在本示例中,我们将从驱动代理的语言模型中流式传输 tokens。我们将使用 ReAct agent 作为示例。

注意

如果您使用的是 @langchain/core < 0.2.3 版本,当调用聊天模型或 LLM 时,您需要在节点内调用 await model.stream() 以获取逐个 token 的流式传输事件,并在需要时聚合最终输出以更新图状态。在更高版本的 @langchain/core 中,这会自动发生,您可以调用 await model.invoke()
有关如何升级 @langchain/core 的更多信息,请查看此处的说明

本操作指南紧密遵循本目录中的其他指南,展示了如何将此功能整合到 LangGraph 中的原型代理中。

流式传输支持

许多聊天模型都支持 token 流式传输,但并非所有都支持。请查看您的 LLM 集成是否支持 token 流式传输 此处(文档)。请注意,某些集成可能支持通用 token 流式传输,但不支持流式传输工具调用。

注意

在本操作指南中,我们将从头开始创建我们的代理,以使其透明(但详细)。您可以使用 createReactAgent({ llm, tools }) (API 文档) 构造器完成类似的功能。如果您习惯使用 LangChain 的 AgentExecutor 类,这可能更合适。

设置

本指南将使用 OpenAI 的 GPT-4o 模型。我们将选择性地为 LangSmith tracing 设置我们的 API 密钥,这将为我们提供一流的可观察性。

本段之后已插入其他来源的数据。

(* ===== verification/StateMachine.v ===== *)
(** * State machines

    The interface of [include/raftpp/raftor/state_machine.h] that applications
    implement, the streams that carry a snapshot, and the state machine of
    [lib/raftor/mock_state_machine.cc].  A state machine is a class of
    operations on a state [T]; nothing is assumed of them. *)

From S2P Require Import Prelude Types Util.

(** ** Streams *)

(** [SnapshotDataReader]: the data of a snapshot and how much was read. *)
Record SnapshotDataReader := mkSnapshotDataReader {
  sr_data_ : string;
  sr_offset_ : Z
}.
#[export] Instance SnapshotDataReader_eta : Eta SnapshotDataReader := fun r =>
  mkSnapshotDataReader (sr_data_ r) (sr_offset_ r).

Definition new_reader (data : string) : SnapshotDataReader := mkSnapshotDataReader data 0.

(** [Read] into a buffer of [size] bytes; the empty string is the end. *)
Definition Read (size : Z) : M SnapshotDataReader (Result string) :=
  let! r := get in
  if (slen (sr_data_ r) <=? sr_offset_ r) || (size =? 0) then rok ""%string
  else
    let remaining := slen (sr_data_ r) -! sr_offset_ r in
    let bytes_to_copy := Z.min size remaining in
    set! sr_offset_ := (sr_offset_ r +! bytes_to_copy) ;;;
    rok (String.substring (Z.to_nat (sr_offset_ r)) (Z.to_nat bytes_to_copy) (sr_data_ r)).

(** [SnapshotWriter]: an object with state [W] and its [Write]. *)
Class SnapshotWriter (W : Type) := Write : string -> M W (Result unit).

Class StateMachine (T : Type) := {
  (** The response of the result, if there is one. *)
  sm_Apply : Entry -> M T (Result (option string));
  sm_TakeSnapshot : Z -> Z -> ConfState -> forall {W} `{SnapshotWriter W}, M (T * W) (Result SnapshotMetadata);
  sm_RestoreSnapshot : SnapshotMetadata -> M (T * SnapshotDataReader) (Result unit);
  sm_OnLeadershipChange : bool -> Z -> Z -> M T unit;
  sm_OnPeerUnreachable : Z -> M T unit
}.

(** ** The mock *)

Record MockStateMachine := mkMock {
  mk_apply_count_ : Z;
  mk_snapshot_count_ : Z;
  mk_restore_count_ : Z;
  mk_leadership_change_count_ : Z;
  mk_apply_success_count_ : Z;
  mk_apply_failure_count_ : Z;
  mk_snapshot_success_count_ : Z;
  mk_snapshot_failure_count_ : Z;
  mk_restore_success_count_ : Z;
  mk_restore_failure_count_ : Z;
  mk_is_leader_ : bool;
  mk_current_term_ : Z;
  mk_current_leader_ : Z;
  mk_last_snapshot_index_ : Z;
  mk_last_snapshot_term_ : Z;
  mk_last_restored_index_ : Z;
  mk_last_restored_term_ : Z;
  mk_should_fail_apply_ : bool;
  mk_should_fail_snapshot_ : bool;
  mk_should_fail_restore_ : bool;
  mk_applied_entries_ : list string;
  mk_unreachable_peers_ : list Z;
  mk_snapshot_payload_ : string;
  mk_last_restored_data_ : string
}.
#[export] Instance MockStateMachine_eta : Eta MockStateMachine := fun m =>
  mkMock (mk_apply_count_ m) (mk_snapshot_count_ m) (mk_restore_count_ m) (mk_leadership_change_count_ m)
    (mk_apply_success_count_ m) (mk_apply_failure_count_ m) (mk_snapshot_success_count_ m)
    (mk_snapshot_failure_count_ m) (mk_restore_success_count_ m) (mk_restore_failure_count_ m)
    (mk_is_leader_ m) (mk_current_term_ m) (mk_current_leader_ m) (mk_last_snapshot_index_ m)
    (mk_last_snapshot_term_ m) (mk_last_restored_index_ m) (mk_last_restored_term_ m)
    (mk_should_fail_apply_ m) (mk_should_fail_snapshot_ m) (mk_should_fail_restore_ m)
    (mk_applied_entries_ m) (mk_unreachable_peers_ m) (mk_snapshot_payload_ m) (mk_last_restored_data_ m).

Definition new_mock : MockStateMachine :=
  mkMock 0 0 0 0 0 0 0 0 0 0 false 0 0 0 0 0 0 false false false [] [] "snap" "".

(** [++counter] *)
Notation "'incr!' p" := (modify (upd p (fun n => n +! 1)))
  (at level 10, p at level 0) : monad_scope.

Definition mock_Apply (entry : Entry) : M MockStateMachine (Result (option string)) :=
  incr! mk_apply_count_ ;;;
  let! m := get in
  if mk_should_fail_apply_ m then
    incr! mk_apply_failure_count_ ;;;
    rfail (ERaft ProposalDropped)
  else
    set! mk_applied_entries_ := (mk_applied_entries_ m ++ [e_data entry]) ;;;
    incr! mk_apply_success_count_ ;;;
    rok (Some ("OK:" +:+ e_data entry)).

(** A method of the first or second component of a pair of objects. *)
Definition on_fst {A B X} (m : M A X) : M (A * B) X := zoom fst (fun a p => (a, p.2)) m.
Definition on_snd {A B X} (m : M B X) : M (A * B) X := zoom snd (fun b p => (p.1, b)) m.

Definition mock_TakeSnapshot (applied_index applied_term : Z) (conf_state : ConfState) {W} `{SnapshotWriter W} :
    M (MockStateMachine * W) (Result SnapshotMetadata) :=
  on_fst (incr! mk_snapshot_count_) ;;;
  let! (m, _) := get in
  if mk_should_fail_snapshot_ m then
    on_fst (incr! mk_snapshot_failure_count_) ;;;
    rfail (EStorage SnapshotTemporarilyUnavailable)
  else
    let! write_result := on_snd (Write (mk_snapshot_payload_ m)) in
    match write_result with
    | Err e => on_fst (incr! mk_snapshot_failure_count_) ;;; rfail e
    | Ok _ =>
        on_fst (set! mk_last_snapshot_index_ := applied_index) ;;;
        on_fst (set! mk_last_snapshot_term_ := applied_term) ;;;
        on_fst (incr! mk_snapshot_success_count_) ;;;
        rok (mkSnapshotMetadata conf_state applied_index applied_term)
    end.

(** One round of the [while (true)] of [RestoreSnapshot]: whether it goes on. *)
Definition restore_round : M (MockStateMachine * SnapshotDataReader) (Result bool) :=
  let! read_result := on_snd (Read 4096) in
  match read_result with
  | Err e => on_fst (incr! mk_restore_failure_count_) ;;; rfail e
  | Ok bytes =>
      if slen bytes =? 0 then rok false
      else
        on_fst (modify (fun m => m <| mk_last_restored_data_ := mk_last_restored_data_ m +:+ bytes |>)) ;;;
        rok true
  end.

Fixpoint restore_loop (fuel : nat) : M (MockStateMachine * SnapshotDataReader) (Result unit) :=
  match fuel with
  | O => abort NoFuel
  | S fuel' =>
      try! more := restore_round in
      if more : bool then restore_loop fuel' else rok tt
  end.

Definition mock_RestoreSnapshot (metadata : SnapshotMetadata) :
    M (MockStateMachine * SnapshotDataReader) (Result unit) :=
  on_fst (incr! mk_restore_count_) ;;;
  let! (m, reader) := get in
  if mk_should_fail_restore_ m then
    on_fst (incr! mk_restore_failure_count_) ;;;
    rfail (EStorage Unavailable)
  else
    on_fst (set! mk_last_restored_index_ := sm_index metadata) ;;;
    on_fst (set! mk_last_restored_term_ := sm_term metadata) ;;;
    on_fst (set! mk_last_restored_data_ := ""%string) ;;;
    try! _ := restore_loop (S (S (String.length (sr_data_ reader)))) in
    on_fst (incr! mk_restore_success_count_) ;;;
    rok tt.

Definition mock_OnLeadershipChange (is_leader : bool) (term leader_id : Z) : M MockStateMachine unit :=
  set! mk_is_leader_ := is_leader ;;;
  set! mk_current_term_ := term ;;;
  set! mk_current_leader_ := leader_id ;;;
  incr! mk_leadership_change_count_.

Definition mock_OnPeerUnreachable (peer_id : Z) : M MockStateMachine unit :=
  modify (fun m => m <| mk_unreachable_peers_ := mk_unreachable_peers_ m ++ [peer_id] |>).

Definition SetShouldFailApply (fail : bool) : M MockStateMachine unit := set! mk_should_fail_apply_ := fail.
Definition SetShouldFailSnapshot (fail : bool) : M MockStateMachine unit := set! mk_should_fail_snapshot_ := fail.
Definition SetShouldFailRestore (fail : bool) : M MockStateMachine unit := set! mk_should_fail_restore_ := fail.
Definition SetSnapshotData (data : string) : M MockStateMachine unit := set! mk_snapshot_payload_ := data.

(** [Reset] keeps the failure configuration and the snapshot payload. *)
Definition Reset : M MockStateMachine unit :=
  modify (fun m => new_mock
    <| mk_should_fail_apply_ := mk_should_fail_apply_ m |>
    <| mk_should_fail_snapshot_ := mk_should_fail_snapshot_ m |>
    <| mk_should_fail_restore_ := mk_should_fail_restore_ m |>
    <| mk_snapshot_payload_ := mk_snapshot_payload_ m |>).

#[export] Instance mock_state_machine : StateMachine MockStateMachine := {|
  sm_Apply := mock_Apply;
  sm_TakeSnapshot := @mock_TakeSnapshot;
  sm_RestoreSnapshot := mock_RestoreSnapshot;
  sm_OnLeadershipChange := mock_OnLeadershipChange;
  sm_OnPeerUnreachable := mock_OnPeerUnreachable
|}.

(** ** The snapshot arrives *)

Lemma substring_split (s : string) i n : (i + n <= String.length s)%nat ->
  exists a b c, s = a +:+ b +:+ c /\ String.length a = i /\ String.length b = n /\ String.substring i n s = b.
Proof.
  revert i n. induction s as [|x s IH]; intros i n Hl; cbn in *.
  - assert (i = 0%nat) as -> by lia. assert (n = 0%nat) as -> by lia. by exists "", "", "".
  - destruct i as [|i]; [destruct n as [|n]|].
    + by exists "", "", (String x s).
    + destruct (IH 0%nat n ltac:(lia)) as (a & b & c & E & Ea & Eb & Es). destruct a; [|done]. cbn in E.
      exists "", (String x b), c. cbn. rewrite Es, Eb. split; [by rewrite E at 1|done].
    + destruct (IH i n ltac:(lia)) as (a & b & c & E & Ea & Eb & Es).
      exists (String x a), b, c. cbn. rewrite Es, Ea. split; [by rewrite E at 1|done].
Qed.

Lemma string_app_assoc (a b c : string) : (a +:+ b) +:+ c = a +:+ b +:+ c.
Proof. induction a as [|x a IH]; [done|]. exact (f_equal (String x) IH). Qed.

Lemma string_app_nil (a : string) : a +:+ "" = a.
Proof. induction a as [|x a IH]; [done|]. exact (f_equal (String x) IH). Qed.

(** One read after the prefix [a] of the data [a +:+ rest]. *)
Lemma Read_chunk a rest size : slen (a +:+ rest) < two64 -> 0 < size < two64 ->
  exists b c, rest = b +:+ c /\ slen b = Z.min size (slen rest) /\
    Read size (mkSnapshotDataReader (a +:+ rest) (slen a)) = Ret (Ok b, mkSnapshotDataReader (a +:+ rest) (slen (a +:+ b))).
Proof.
  intros Hl Hs. unfold Read, slen in *. rewrite !string_app_length in *. rewrite bind_get. cbn [sr_data_ sr_offset_].
  rewrite (proj2 (Z.eqb_neq size 0)), string_app_length by lia. destruct rest as [|x rest].
  { exists "", "". cbn [String.length] in *. rewrite (proj2 (Z.leb_le _ _)) by lia. cbn. split; [done|].
    split; [lia|]. by rewrite string_app_nil. }
  set (r := String x rest) in *. assert (0 < String.length r)%nat by (cbn; lia).
  rewrite (proj2 (Z.leb_gt _ _)) by lia. cbn [orb]. u64_simpl. rewrite bind_modify.
  replace (Z.of_nat (String.length a + String.length r) - Z.of_nat (String.length a)) with (Z.of_nat (String.length r)) by lia.
  set (n := Z.min size (Z.of_nat (String.length r))).
  destruct (substring_split (a +:+ r) (String.length a) (Z.to_nat n)) as (a' & b & c & E & Ea & Eb & Es).
  { rewrite string_app_length. lia. }
  assert (a' = a /\ r = b +:+ c) as [-> Er].
  { revert a' E Ea. clear. induction a as [|y a IH]; intros [|z a'] E Ea; try done. injection E as -> E. injection Ea as Ea.
    destruct (IH _ E Ea) as [-> ->]. done. }
  exists b, c. split; [done|]. split; [lia|]. unfold rok, ret. rewrite Nat2Z.id, Es.
  rewrite string_app_length, Nat2Z.inj_add, Eb, Z2Nat.id by lia. reflexivity.
Qed.

Lemma restore_loop_spec m a rest fuel : slen (a +:+ rest) < two64 -> (S (String.length rest) <= fuel)%nat ->
  mk_last_restored_data_ m = a ->
  restore_loop fuel (m, mkSnapshotDataReader (a +:+ rest) (slen a)) =
  Ret (Ok tt, (m <| mk_last_restored_data_ := a +:+ rest |>, mkSnapshotDataReader (a +:+ rest) (slen (a +:+ rest)))).
Proof.
  revert m a rest. induction fuel as [|fuel IH]; intros m a rest Hl Hf Hm; [lia|]. subst a. cbn [restore_loop]. unfold mrbind, restore_round.
  set (a := mk_last_restored_data_ m) in *.
  destruct (Read_chunk a rest 4096 Hl ltac:(unfold two64; lia)) as (b & c & -> & Eb & Er).
  rewrite bind_bind. unfold on_snd at 1. erewrite bind_run by (unfold zoom; cbn [snd]; rewrite Er; reflexivity). cbv beta iota. cbn [fst].
  unfold slen in *. rewrite !string_app_length in *. destruct (Z.eqb_spec (Z.of_nat (String.length b)) 0) as [E0|E0].
  - destruct b; [|done]. cbn [String.length] in *. destruct c; [|cbn in *; lia]. cbn.
    change ("" +:+ "")%string with ""%string. rewrite !string_app_nil. rewrite Nat.add_0_r. by destruct m.
  - rewrite bind_bind. unfold on_fst. erewrite bind_run by reflexivity. erewrite bind_run by reflexivity. cbv beta iota. cbn [snd].
    rewrite <- string_app_assoc. specialize (IH (m <| mk_last_restored_data_ := a +:+ b |>) (a +:+ b) c).
    rewrite !string_app_length in IH. rewrite !Nat.add_assoc.
    etransitivity; [apply IH; [lia|lia|done]|reflexivity].
Qed.

(** A restore that is not told to fail ends with the whole payload of the
    snapshot, for any size, and the index and term of its metadata. *)
Lemma mock_restore_whole m metadata data : mk_should_fail_restore_ m = false -> slen data < two64 ->
  exists m' r', mock_RestoreSnapshot metadata (m, new_reader data) = Ret (Ok tt, (m', r')) /\
    mk_last_restored_data_ m' = data /\ mk_last_restored_index_ m' = sm_index metadata /\
    mk_last_restored_term_ m' = sm_term metadata /\ mk_applied_entries_ m' = mk_applied_entries_ m.
Proof.
  intros Hf Hl. unfold mock_RestoreSnapshot, on_fst. erewrite bind_run by reflexivity. rewrite bind_get. cbn [fst snd].
  match goal with |- context [if ?b then _ else _] => assert (b = false) as -> by exact Hf end. do 3 (erewrite bind_run by reflexivity).
  unfold mrbind, new_reader. cbn [fst snd sr_data_]. change 0 with (slen ""%string).
  erewrite bind_run by (apply (restore_loop_spec _ ""%string data); [exact Hl|lia|reflexivity]). cbv beta iota.
  erewrite bind_run by reflexivity. eexists _, _. split; [reflexivity|done].
Qed.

// process.env.OPENAI_API_KEY = "sk_...";

// Optional, add tracing in LangSmith
// process.env.LANGCHAIN_API_KEY = "ls__...";
// process.env.LANGCHAIN_CALLBACKS_BACKGROUND = "true";
// process.env.LANGCHAIN_TRACING = "true";
// process.env.LANGCHAIN_PROJECT = "Stream Tokens: LangGraphJS";

定义状态

状态是我们图(graph)中所有节点的接口。

import { Annotation } from "@langchain/langgraph";
import type { BaseMessageLike } from "@langchain/core/messages";

const StateAnnotation = Annotation.Root({
  messages: Annotation<BaseMessageLike[]>({
    reducer: (x, y) => x.concat(y),
  }),
});

设置工具

首先定义您要使用的工具。对于这个简单的例子,我们将创建一个占位符搜索引擎,但请参阅 此处的文档,了解如何创建您自己的自定义工具。

import { tool } from "@langchain/core/tools";
import { z } from "zod";

const searchTool = tool((_) => {
  // This is a placeholder for the actual implementation
  return "Cold, with a low of 3℃";
}, {
  name: "search",
  description:
    "Use to surf the web, fetch current information, check the weather, and retrieve other information.",
  schema: z.object({
    query: z.string().describe("The query to use in your search."),
  }),
});

await searchTool.invoke({ query: "What's the weather like?" });

const tools = [searchTool];

现在我们可以将这些工具包装在预构建的 ToolNode 中。每当我们的 LLM 调用它们时,此对象将实际运行这些工具(函数)。

import { ToolNode } from "@langchain/langgraph/prebuilt";

const toolNode = new ToolNode(tools);

设置模型

现在加载聊天模型

  1. 它应该与消息一起工作。我们将以消息的形式表示所有代理状态,因此它需要能够很好地与它们一起工作。
  2. 它应该与工具调用一起工作,这意味着它可以在其响应中返回函数参数。

注意

这些模型要求不是使用 LangGraph 的通用要求,它们只是这个示例的要求。

import { ChatOpenAI } from "@langchain/openai";

const model = new ChatOpenAI({
  model: "gpt-4o-mini",
  temperature: 0,
});

完成此操作后,我们应该确保模型知道它可以调用这些工具。我们可以通过调用 bindTools 来做到这一点。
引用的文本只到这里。